(Stored dataset items)
Lemma completes_request line m p : completes m -> completes (request line m p).
Proof. intros Hm. unfold request. completes. Qed.
Lemma completes_undo undo e : completes (dl_undo undo e).
Proof. induction undo as [|bw undo IH]; cbn [dl_undo]; [completes|by apply completes_request]. Qed.
#[local] Hint Resolve completes_request completes_undo : same_on.
Lemma completes_call target undo : completes (dl_call target undo).
Proof. unfold dl_call. completes. Qed.
Lemma completes_set_bw bw s : completes (dl_set_bw bw s).
Proof. unfold dl_set_bw. completes. Qed.
#[local] Hint Resolve completes_call completes_set_bw : same_on.
Lemma completes_on_msg target m p : completes (on_msg target (Some m) p).
Proof. destruct p; cbn [on_msg get_reply set_reply call_reply]; unfold string_reply, dl_mycall; completes. Qed.
Lemma completes_dl_url : completes (dl_url url).
Proof. unfold dl_url, dl_bandwidth. completes. Qed.
Lemma dl_url_closed w : w.(w_tnc).(t_closed) = true -> exists r, dl_url url w = Ok (Dialed r, w).
Proof.
  intros Hc. assert (Hb : forall bw, dl_bandwidth url.(Target) bw w = Ok (Dialed (inl ErrTNCClosed), w)).
  { intros bw. unfold dl_bandwidth. rewrite bind_run. change (tnc w) with (Ok (w_tnc w, w)). cbv beta iota. by rewrite Hc. }
  unfold dl_url. destruct (negb _); [by eexists|]. cbv zeta. destruct (bool_decide _); [rewrite Hb; by eexists|].
  destruct (BandwidthFromString _); [by eexists|rewrite Hb; by eexists].
Qed.

(** Nothing here panics. *)
Lemma safe_get_answer c o : match o with Some m => msg_ok m | None => True end ->
  safe 0 (get_reply c o) (fun r => match r with Some (inr v) => value_kind v = cmd_kind c /\ v <> VList [] | _ => True end).
Proof.
  intros Hm. destruct o as [m|]; cbn [get_reply]; [|by apply safe_ret]. destruct (streq (cmd m) c) eqn:E.
  - apply safe_ret. apply streq_true in E. destruct Hm as [H1 H2]. by rewrite E in H1.
  - repeat step.
Qed.
Lemma safe_set_answer c o : match o with Some m => msg_ok m | None => True end -> safe 0 (set_reply c o) (fun _ => True).
Proof. intros Hm. destruct o as [m|]; cbn [set_reply]; repeat step. Qed.
Lemma safe_call_answer o : match o with Some m => msg_ok m | None => True end -> safe 0 (call_reply o) (fun _ => True).
Proof. intros Hm. destruct o as [m|]; cbn [call_reply]; repeat step. Qed.
Lemma safe_request line m p : safe 0 m (fun _ => True) -> safe 0 (request line m p) (fun _ => True).
Proof. intros Hm. unfold request. eapply safe_bind; [apply safe_tnc|]. intros t _. destruct (t_closed t); [exact Hm|]. repeat step. Qed.
Lemma safe_undo undo e : safe 0 (dl_undo undo e) (fun _ => True).
Proof. induction undo as [|bw undo IH]; cbn [dl_undo]; [by apply safe_ret|by apply safe_request]. Qed.
Lemma safe_connected target undo mycall : safe 0 (dl_connected target undo mycall) (fun _ => True).
Proof.
  unfold dl_connected. eapply safe_bind; [apply safe_tnc|]. intros t [Ht Hn].
  eapply safe_bind; [by apply safe_new_conn|]. intros _ _. by apply safe_ret.
Qed.
#[local] Hint Resolve safe_set_answer safe_call_answer safe_request safe_undo safe_connected : safe.
Lemma safe_dl_call target undo : safe 0 (dl_call target undo) (fun _ => True).
Proof. unfold dl_call. repeat step. Qed.
Lemma safe_set_bw bw s : safe 0 (dl_set_bw bw s) (fun _ => True).
Proof. unfold dl_set_bw. destruct (BandwidthFromString s); [by apply safe_ret|]. apply safe_request. by apply safe_ret. Qed.
Lemma safe_mycall target undo : safe 0 (dl_mycall target undo) (fun _ => True).
Proof. unfold dl_mycall. apply safe_request, safe_connected. Qed.
#[local] Hint Resolve safe_dl_call safe_set_bw safe_mycall : safe.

**What to do**
Copy range, inclusive: the line holding "Lemma safe_set_answer c" to the line holding "Lemma safe_set_bw bw". Reproduce exactly those lines of the records above and no others.

**Final answer**
Lemma safe_set_answer c o : match o with Some m => msg_ok m | None => True end -> safe 0 (set_reply c o) (fun _ => True).
Proof. intros Hm. destruct o as [m|]; cbn [set_reply]; repeat step. Qed.
Lemma safe_call_answer o : match o with Some m => msg_ok m | None => True end -> safe 0 (call_reply o) (fun _ => True).
Proof. intros Hm. destruct o as [m|]; cbn [call_reply]; repeat step. Qed.
Lemma safe_request line m p : safe 0 m (fun _ => True) -> safe 0 (request line m p) (fun _ => True).
Proof. intros Hm. unfold request. eapply safe_bind; [apply safe_tnc|]. intros t _. destruct (t_closed t); [exact Hm|]. repeat step. Qed.
Lemma safe_undo undo e : safe 0 (dl_undo undo e) (fun _ => True).
Proof. induction undo as [|bw undo IH]; cbn [dl_undo]; [by apply safe_ret|by apply safe_request]. Qed.
Lemma safe_connected target undo mycall : safe 0 (dl_connected target undo mycall) (fun _ => True).
Proof.
  unfold dl_connected. eapply safe_bind; [apply safe_tnc|]. intros t [Ht Hn].
  eapply safe_bind; [by apply safe_new_conn|]. intros _ _. by apply safe_ret.
Qed.
#[local] Hint Resolve safe_set_answer safe_call_answer safe_request safe_undo safe_connected : safe.
Lemma safe_dl_call target undo : safe 0 (dl_call target undo) (fun _ => True).
Proof. unfold dl_call. repeat step. Qed.
Lemma safe_set_bw bw s : safe 0 (dl_set_bw bw s) (fun _ => True).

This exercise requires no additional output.